It served him well enough to allow him to hang on through the primary process for his first win in his home state of Ohio Tuesday, where he beat frontrunner Donald Trump by 10 points.

He got to Ohio largely without coming under attack from his opponents, who viewed him as a longshot with no path to the nomination. His rhetoric, as is the luxury of a trailing and untouched candidate, remained ostentatiously positive and above the fray. He has patted himself on the back for his ability to reach across the aisle, both in policy and politics — a skill borne out in the 60-plus-percent approval rating in Ohio that lifted him over Trump.

He has referenced his Washington experience only to invoke the days of better bipartisanship — when Tip O’Neill and Ronald Reagan famously didn’t hate each other with the heat of a thousand suns. Like Biden, he has made himself a symbol of a bygone world with a better politics. Like Biden, in order to do so, he airbrushed the hard edges of his partisan career.

Despite their makeovers, Biden and Kasich share with Trump an ability to get rough-and-tumble and tell it like it is with unpretentious enthusiasm.

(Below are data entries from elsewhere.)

(* ===== verification/RbacGrants.v ===== *)
(** * What a run of the RBAC controllers leaves

    The interface of the stores of roles and bindings, what ensuring one of them does,
    and from these what members of a project can do after a run. *)

From S2P Require Import Prelude ResourceNames Kube Semver Net CloudApi ClusterApi Rbac RbacSync RbacSpec.

(** ** Stores *)

Abbreviation store O := (gmap NamespacedName O).

(** One table of an API server, as part [get] and [set] of its state.  Reads return
    what is stored; a write that fails may have been applied; the server keeps what
    [content] says and sets other metadata.  Nothing else of the state changes. *)
Class StoreLaws {W O S X : Type} `{Object O} (client : Client W O) (state : W → S) (get : S → store O)
    (set : store O → S → S) (content : O → X) : Prop := {
  sl_get_set : ∀ t s, get (set t s) = t;
  sl_set_get : ∀ s, set (get s) s = s;
  sl_set_set : ∀ t u s, set t (set u s) = set t s;
  sl_key : ∀ w k o, get (state w) !! k = Some o → object_key o = k;
  sl_get : ∀ k w r w', c_get client k w = (r, w') → state w' = state w ∧
    (∀ o, r = Ok o → get (state w) !! k = Some o) ∧
    (∀ e, r = Err e → IsNotFound e = true → get (state w) !! k = None);
  sl_list : ∀ opts, keeps state (c_list client opts);
  sl_create : ∀ o w r w', c_create client o w = (r, w') →
    (state w' = state w ∧ ∀ x, r ≠ Ok x) ∨
    (get (state w) !! object_key o = None ∧
     ∃ o', content o' = content o ∧ state w' = set (<[object_key o := o']> (get (state w))) (state w));
  sl_update : ∀ o w r w', c_update client o w = (r, w') →
    (state w' = state w ∧ ∀ x, r ≠ Ok x) ∨
    (∃ o', content o' = content o ∧ state w' = set (<[object_key o := o']> (get (state w))) (state w));
}.

(** What a computation does to a table: [key] is the only entry it touches, and if it
    succeeds the entry is related by [Q] to what it was before. *)
Section touches.
Context {W O S : Type} (state : W → S) (get : S → store O) (set : store O → S → S).

Definition touches {A} (key : NamespacedName) (Q : option O → O → Prop) (m : M W A) : Prop :=
  ∀ w r w', m w = (r, w') → ∃ t, state w' = set t (state w) ∧
    (∀ k, k ≠ key → t !! k = get (state w) !! k) ∧
    (∀ a, r = Ok a → ∃ o, t !! key = Some o ∧ Q (get (state w) !! key) o).
End touches.

Section ensure.
Context {W O S X : Type} `{Object O} (client : Client W O) (state : W → S) (get : S → store O) (set : store O → S → S)
  (content : O → X) `{!StoreLaws client state get set content}.

Lemma touches_unchanged {A} (m : M W A) key Q : keeps state m → (∀ w a w', m w = (Ok a, w') → False) →
  touches state get set key Q m.
Proof.
  intros Hk Hn w r w' E. exists (get (state w)). split; [by rewrite sl_set_get, (Hk _ _ _ E)|]. split; [done|].
  intros a ->. by destruct (Hn _ _ _ E).
Qed.

(** A write whose result is dropped. *)
Lemma write_case (m : M W O) (P : O → Prop) key w r w' :
  (∀ r w', m w = (r, w') → (state w' = state w ∧ ∀ x, r ≠ Ok x) ∨
     ∃ o, P o ∧ state w' = set (<[key := o]> (get (state w))) (state w)) →
  (_ ← m; mret tt) w = (r, w') →
  ∃ t, state w' = set t (state w) ∧ (∀ k, k ≠ key → t !! k = get (state w) !! k) ∧
    (∀ a, r = Ok a → ∃ o, t !! key = Some o ∧ P o).
Proof.
  intros Hm. unfold mbind, M_MBind, M_bind, mret, M_MRet, M_ret. destruct (m w) as [u w1] eqn:Em. intros Er.
  destruct (Hm _ _ eq_refl) as [[Es Hno]|(o & HP & Es)].
  - exists (get (state w)). split; [|split; [done|]].
    + rewrite sl_set_get, <- Es. by destruct u; injection Er as <- <-.
    + intros a ->. destruct u as [x| | |]; try (by injection Er). by destruct (Hno x).
  - exists (<[key := o]> (get (state w))). split; [|split].
    + rewrite <- Es. by destruct u; injection Er as <- <-.
    + intros k ?. by rewrite lookup_insert_ne.
    + intros a _. exists o. by rewrite lookup_insert_eq.
Qed.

The memory of Biden’s judiciary committee hatchetman role has faded in the warm glow of his goofy, unvarnished inhabiting of the vice presidency. Likewise, memories of Kasich’s bruising Budget Committee days in the ’90s have been subsumed by his new role as governor of the great state of Sunshine and Potential.

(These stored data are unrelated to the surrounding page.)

(* ===== verification/Helper.v ===== *)
(** * Cluster status helpers

    [pkg/apis/kubermatic/v1/helper/helper.go]. *)

From S2P Require Import Prelude Kube Semver ClusterApi.

(** [pkg/version/kubermatic.Versions]: build-time versions; the helpers use the commit. *)
Record Versions := mkVersions {
  KubermaticCommit : string;
  Kubermatic : string;
  UI : string;
  VPA : string;
  Envoy : string;
  KubermaticEdition : string;
}.

(** [reconcile.Result]. *)
Record Result := mkResult { Requeue : bool; RequeueAfter : Z }.
Definition emptyResult : Result := mkResult false 0.

#[global] Instance Result_eq_dec : EqDecision Result.
Proof. solve_decision. Defined.

(** A Go reconcile function returns a result and an error, both possibly nil. *)
Definition Reconciled : Type := option Result * option error.

Definition reconciled {W} (m : M W (option Result)) : M W Reconciled :=
  r ← try m;
  mret (match r with inl e => (None, Some e) | inr res => (res, None) end).

(** [kerrors.NewAggregate]: nil entries are dropped, an empty list is nil. *)
Definition NewAggregate (errs : list (option error)) : option error :=
  match omap id errs with [] => None | es => Some (ErrAggregate es) end.

Definition uniqueVersion (v : Versions) : string := KubermaticCommit v.

(** ** Conditions *)

Definition set_condition (conditionType : string) (cond : ClusterCondition) (c : Cluster) : Cluster :=
  set_cl_status (set_conditions (<[conditionType := cond]> (cs_conditions (cl_status c))) (cl_status c)) c.

(** The comparison of [SetClusterCondition] resets the times of the old
    condition; the new one has not got any yet. *)
Definition SetClusterCondition {W} (now : W → Z * W) (v : Versions)
    (conditionType status reason message : string) (c : Cluster) : M W Cluster :=
  let newCondition := mkClusterCondition status (uniqueVersion v) 0 0 reason message in
  let oldCondition := cs_conditions (cl_status c) !! conditionType in
  let unchanged :=
    match oldCondition with
    | None => false
    | Some old =>
        bool_decide (mkClusterCondition (cc_status old) (cc_kubermaticVersion old) 0 0
                       (cc_reason old) (cc_message old) = newCondition)
    end in
  if unchanged then mret c else
  now ← read now;
  let lastTransition :=
    match oldCondition with
    | None => 0
    | Some old => if String.eqb (cc_status old) status then cc_lastTransitionTime old else now
    end in
  mret (set_condition conditionType
          (mkClusterCondition status (uniqueVersion v) now lastTransition reason message) c).

Definition conditionTypeListHasConditionType (list : list string) (t : string) : bool :=
  existsb (λ item, String.eqb item t) list.

Definition clusterHasCurrentSuccessfullConditionType (cluster : Cluster) (versions : Versions)
    (conditionType : string) (ignoreKubermaticVersion : bool) : bool :=
  match cs_conditions (cl_status cluster) !! conditionType with
  | None => false
  | Some condition =>
      if negb (String.eqb (cc_status condition) ConditionTrue) then false
      else if negb ignoreKubermaticVersion &&
              negb (String.eqb (cc_kubermaticVersion condition) (uniqueVersion versions)) then false
      else true
  end.

Definition ClusterReconciliationSuccessful (cluster : Cluster) (versions : Versions)
    (ignoreKubermaticVersion : bool) : list string * bool :=
  let conditionsToExclude := [ClusterConditionSeedResourcesUpToDate] in
  let missingConditions :=
    List.filter (λ t, negb (conditionTypeListHasConditionType conditionsToExclude t) &&
      negb (clusterHasCurrentSuccessfullConditionType cluster versions t ignoreKubermaticVersion))
      AllClusterConditionTypes in
  (missingConditions, bool_decide (length missingConditions = 0%nat)).

Definition IsClusterInitialized (cluster : Cluster) (versions : Versions) : bool :=
  let isInitialized := HasConditionValue (cl_status cluster) ClusterConditionClusterInitialized ConditionTrue in
  if isInitialized then true else
  let '(_, success) := ClusterReconciliationSuccessful cluster versions false in
  let upToDate := HasConditionValue (cl_status cluster) ClusterConditionSeedResourcesUpToDate ConditionTrue in
  success && upToDate && AllHealthy (cs_extendedHealth (cl_status cluster)).

Definition GetHealthStatus (status : string) (cluster : Cluster) (versions : Versions) : string :=
  if String.eqb status HealthStatusDown && negb (IsClusterInitialized cluster versions)
  then HealthStatusProvisioning else status.

Definition CCMMigrationCompleted (cluster : Cluster) : bool :=
  HasConditionValue (cl_status cluster) ClusterConditionCSIKubeletMigrationCompleted ConditionTrue.

Definition NeedCCMMigration (cluster : Cluster) : bool :=
  let a := om_annotations (cl_meta cluster) in
  bool_decide (is_Some (a !! CCMMigrationNeededAnnotation)) &&
  bool_decide (is_Some (a !! CSIMigrationNeededAnnotation)) &&
  negb (CCMMigrationCompleted cluster).

(** ** Status updates and the reconcile wrapper *)
Section updates.
Context {W : Type} `{SemverLib} (client : Client W Cluster) (retry : Retry W) (now : W → Z * W).

Definition UpdateClusterStatus (cluster : Cluster) (patch : Cluster → M W Cluster) : M W Cluster :=
  RetryOnConflict retry (
    cluster ← c_get client (object_key cluster);
    original ← lift (Cluster_DeepCopy cluster);
    cluster ← patch cluster;
    if bool_decide (cl_status original = cl_status cluster) then mret cluster
    else c_status_patch client original cluster).

Definition ClusterReconcileWrapper (workerName : string) (cluster : Cluster) (versions : Versions)
    (conditionType : string) (reconcile : M W Reconciled) : M W Reconciled :=
  if negb (String.eqb (map_str (om_labels (cl_meta cluster)) WorkerNameLabelKey) workerName)
  then mret (None, None) else
  if sp_pause (cl_spec cluster) then mret (None, None) else
  '(result, err) ← reconcile;
  let reconcilingStatus :=
    match err, result with
    | None, None => ConditionTrue
    | None, Some r => if negb (Requeue r) && (RequeueAfter r =? 0) then ConditionTrue else ConditionFalse
    | Some _, _ => ConditionFalse
    end in
  if String.eqb conditionType ClusterConditionNone
  then mret (result, NewAggregate [err]) else
  r ← try (UpdateClusterStatus cluster
             (SetClusterCondition now versions conditionType reconcilingStatus "" ""));
  let errs := match r with
              | inl e => if IsNotFound e then [err] else [err; Some e]
              | inr _ => [err]
              end in
  mret (result, NewAggregate errs).
End updates.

Tonight, Kasich vowed, “I will not take the low road to the highest office in the land.” It’s a nice promise, but it will be interesting to see how well it holds up when Trump begins mocking him and worse. Despite their makeovers, Biden and Kasich share with Trump an ability to get rough-and-tumble and tell it like it is with unpretentious enthusiasm. It’s a skill that gives all of them access to working-class Americans other politicians envy. Kasich has benefited thus far from downplaying this part of his persona, but at the cost of conceding that ground to Trump in every other state.

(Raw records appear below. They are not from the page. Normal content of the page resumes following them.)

(* ===== verification/EtcdBackup.v ===== *)
(** * The etcd backup controller

    [pkg/controller/seed-controller-manager/etcdbackup/etcd_backup_controller.go]
    and its API types in [pkg/apis/kubermatic/v1].  The controller schedules
    backups from a cron expression, runs a job per backup, runs a delete job for
    every failed or surplus backup, and forgets a backup when both jobs are gone. *)

From S2P Require Import Prelude ResourceNames Kube Semver CloudApi ClusterApi Helper Corev1.

(** ** API types *)

Definition DefaultKeptBackupsCount : Z := 20.
Definition MaxKeptBackupsCount : Z := 50.
Definition BackupStatusPhaseRunning : string := "Running".
Definition BackupStatusPhaseCompleted : string := "Completed".
Definition BackupStatusPhaseFailed : string := "Failed".

Record EtcdBackupConfigSpec := mkBackupConfigSpec {
  bs_name : string;
  bs_cluster : string;
  bs_schedule : string;
  bs_keep : option Z;
  bs_destination : string;
}.

Record BackupStatus := mkBackupStatus {
  b_scheduledTime : Z;
  b_backupName : string;
  b_jobName : string;
  b_backupStartTime : Z;
  b_backupFinishedTime : Z;
  b_backupPhase : string;
  b_backupMessage : string;
  b_deleteJobName : string;
  b_deleteStartTime : Z;
  b_deleteFinishedTime : Z;
  b_deletePhase : string;
  b_deleteMessage : string;
}.

Record EtcdBackupConfigCondition := mkBackupCondition {
  bco_status : string;
  bco_lastHeartbeatTime : Z;
  bco_lastTransitionTime : Z;
  bco_reason : string;
  bco_message : string;
}.

Record EtcdBackupConfigStatus := mkBackupConfigStatus {
  bst_currentBackups : list BackupStatus;
  bst_conditions : gmap string EtcdBackupConfigCondition;
  bst_cleanupRunning : bool;
}.

Record EtcdBackupConfig := mkBackupConfig {
  bc_meta : ObjectMeta;
  bc_spec : EtcdBackupConfigSpec;
  bc_status : EtcdBackupConfigStatus;
}.

#[global] Program Instance EtcdBackupConfig_object : Object EtcdBackupConfig := {|
  obj_meta := bc_meta;
  set_meta m c := mkBackupConfig m (bc_spec c) (bc_status c);
|}.
Next Obligation. done. Qed.

Definition bc_name (c : EtcdBackupConfig) : string := om_name (bc_meta c).
Definition bc_backups (c : EtcdBackupConfig) : list BackupStatus := bst_currentBackups (bc_status c).
Definition bc_deleting (c : EtcdBackupConfig) : bool :=
  match om_deletionTimestamp (bc_meta c) with None => false | Some _ => true end.

Definition set_bc_status (s : EtcdBackupConfigStatus) (c : EtcdBackupConfig) : EtcdBackupConfig :=
  mkBackupConfig (bc_meta c) (bc_spec c) s.
Definition set_backups (l : list BackupStatus) (c : EtcdBackupConfig) : EtcdBackupConfig :=
  set_bc_status (mkBackupConfigStatus l (bst_conditions (bc_status c)) (bst_cleanupRunning (bc_status c))) c.

(** [GetKeptBackupsCount] *)
Definition GetKeptBackupsCount (c : EtcdBackupConfig) : Z :=
  match bs_keep (bc_spec c) with
  | None => DefaultKeptBackupsCount
  | Some keep =>
      if keep <=? 0 then 1
      else if MaxKeptBackupsCount <? keep then MaxKeptBackupsCount
      else keep
  end.

(** The parts of a [KubermaticConfiguration] in use here. *)
Record SeedControllerConfiguration := mkSeedControllerConfiguration {
  sc_backupStoreContainer : string;
  sc_backupDeleteContainer : string;
}.

Definition IsDefaultEtcdAutomaticBackupEnabled (s : Seed) : bool :=
  match seed_etcdBackupRestore s with
  | Some cfg =>
      (0 <? size (ebr_destinations cfg))%nat &&
      negb (String.eqb (ebr_defaultDestination cfg) "")
  | None => false
  end.

Definition GetEtcdBackupDestination (s : Seed) (destinationName : string) : option BackupDestination :=
  match seed_etcdBackupRestore s with
  | None => None
  | Some cfg => mjoin (ebr_destinations cfg !! destinationName)
  end.

(** Updates of one backup's status. *)
Definition backup_finished (phase message : string) (time : Z) (b : BackupStatus) : BackupStatus :=
  mkBackupStatus (b_scheduledTime b) (b_backupName b) (b_jobName b) (b_backupStartTime b) time
    phase message (b_deleteJobName b) (b_deleteStartTime b) (b_deleteFinishedTime b)
    (b_deletePhase b) (b_deleteMessage b).
Definition set_backupPhase (phase : string) (b : BackupStatus) : BackupStatus :=
  backup_finished phase (b_backupMessage b) (b_backupFinishedTime b) b.
Definition delete_finished (phase message : string) (time : Z) (b : BackupStatus) : BackupStatus :=
  mkBackupStatus (b_scheduledTime b) (b_backupName b) (b_jobName b) (b_backupStartTime b)
    (b_backupFinishedTime b) (b_backupPhase b) (b_backupMessage b) (b_deleteJobName b)
    (b_deleteStartTime b) time phase message.
Definition set_deletePhase (phase : string) (b : BackupStatus) : BackupStatus :=
  delete_finished phase (b_deleteMessage b) (b_deleteFinishedTime b) b.
Definition set_deleteMessage (message : string) (b : BackupStatus) : BackupStatus :=
  delete_finished (b_deletePhase b) message (b_deleteFinishedTime b) b.

(** ** Constants of the controller *)

Definition DeleteAllBackupsFinalizer : string := "kubermatic.k8c.io/delete-all-backups".
Definition BackupConfigNameLabelKey : string := "backupConfig".
Definition SharedVolumeName : string := "etcd-backup".
Definition backupJobLabel : string := "kubermatic-etcd-backup".
Definition clusterEnvVarKey : string := "CLUSTER".
Definition backupToCreateEnvVarKey : string := "BACKUP_TO_CREATE".
Definition backupToDeleteEnvVarKey : string := "BACKUP_TO_DELETE".
Definition backupScheduleEnvVarKey : string := "BACKUP_SCHEDULE".
Definition backupKeepCountEnvVarKey : string := "BACKUP_KEEP_COUNT".
Definition backupConfigEnvVarKey : string := "BACKUP_CONFIG".
Definition AccessKeyIdEnvVarKey : string := "ACCESS_KEY_ID".
Definition SecretAccessKeyEnvVarKey : string := "SECRET_ACCESS_KEY".
Definition bucketNameEnvVarKey : string := "BUCKET_NAME".
Definition backupEndpointEnvVarKey : string := "ENDPOINT".
Definition assumedJobRuntime : Z := 50 * Second.
Definition succeededJobRetentionTime : Z := 1 * Minute.
Definition failedJobRetentionTime : Z := 10 * Minute.
Definition maxSimultaneousDeleteJobsPerConfig : nat := 3.
Definition EtcdBackupConfigConditionSchedulingActive : string := "SchedulingActive".
Definition JobComplete : string := "Complete".
Definition JobFailed : string := "Failed".

Definition DefaultNewBackupStoreContainer : string := "
name: store-container
image: d3fk/s3cmd@sha256:2061883abbf0ebcf0ea3d5d218558c9c229f212e9c08af4acdaa3758980eb67a
command:
- /bin/sh
- -c
- |
  set -e
  s3cmd \
    --ca-certs=/etc/ca-bundle/ca-bundle.pem \
    --access_key=$ACCESS_KEY_ID \
    --secret_key=$SECRET_ACCESS_KEY \
    --host=$ENDPOINT \
    --host-bucket='%(bucket).'$ENDPOINT \
    put /backup/snapshot.db s3://$BUCKET_NAME/$CLUSTER-$BACKUP_TO_CREATE
volumeMounts:
- name: etcd-backup
  mountPath: /backup
".

Definition DefaultNewBackupDeleteContainer : string := "
name: delete-container
image: d3fk/s3cmd@sha256:2061883abbf0ebcf0ea3d5d218558c9c229f212e9c08af4acdaa3758980eb67a
command:
- /bin/sh
- -c
- |
  s3cmd \
    --ca-certs=/etc/ca-bundle/ca-bundle.pem \
    --access_key=$ACCESS_KEY_ID \
    --secret_key=$SECRET_ACCESS_KEY \
    --host=$ENDPOINT \
    --host-bucket='%(bucket).'$ENDPOINT \
    del s3://$BUCKET_NAME/$CLUSTER-$BACKUP_TO_DELETE

  case $? in
  12)
    # backup no longer exists, which is fine
    exit 0
    ;;
  0)
    exit 0
    ;;
  *)
    exit $?
    ;;
  esac
".

(** ** Pure helpers *)

Definition minReconcile (reconciles : list (option Result)) : option Result :=
  foldl (λ result r,
    match result with
    | None => r
    | Some res =>
        match r with
        | Some r' => if RequeueAfter r' <? RequeueAfter res then r else result
        | None => result
        end
    end) None reconciles.

Fixpoint setEnvVar (envVars : list EnvVar) (newEnvVar : EnvVar) : list EnvVar :=
  match envVars with
  | [] => [newEnvVar]
  | envVar :: rest =>
      if strings_EqualFold (ev_name envVar) (ev_name newEnvVar) then newEnvVar :: rest
      else envVar :: setEnvVar rest newEnvVar
  end.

A man who has a mean streak — Kasich has called legislators “knuckleheads,” “thugs,” and “bullies,” Politico noted in a story on his unlikely transformation — may not be as good at containing it when he no longer has a Rubio in the race to dish out insults for him while taking incoming from Trump.

“I’m getting ready to rent a covered wagon. We’re going to have the wind blow us over the Rocky Mountains to California,” Kasich said in his victory speech Tuesday, perfectly channeling the slightly nonsensical folksiness of Biden. His poised, professional wife Karen, over his shoulder, offered another parallel.

Well, if the Ray-Bans fit.

But if Trump unleashes the old Kasich, it could be a BFD.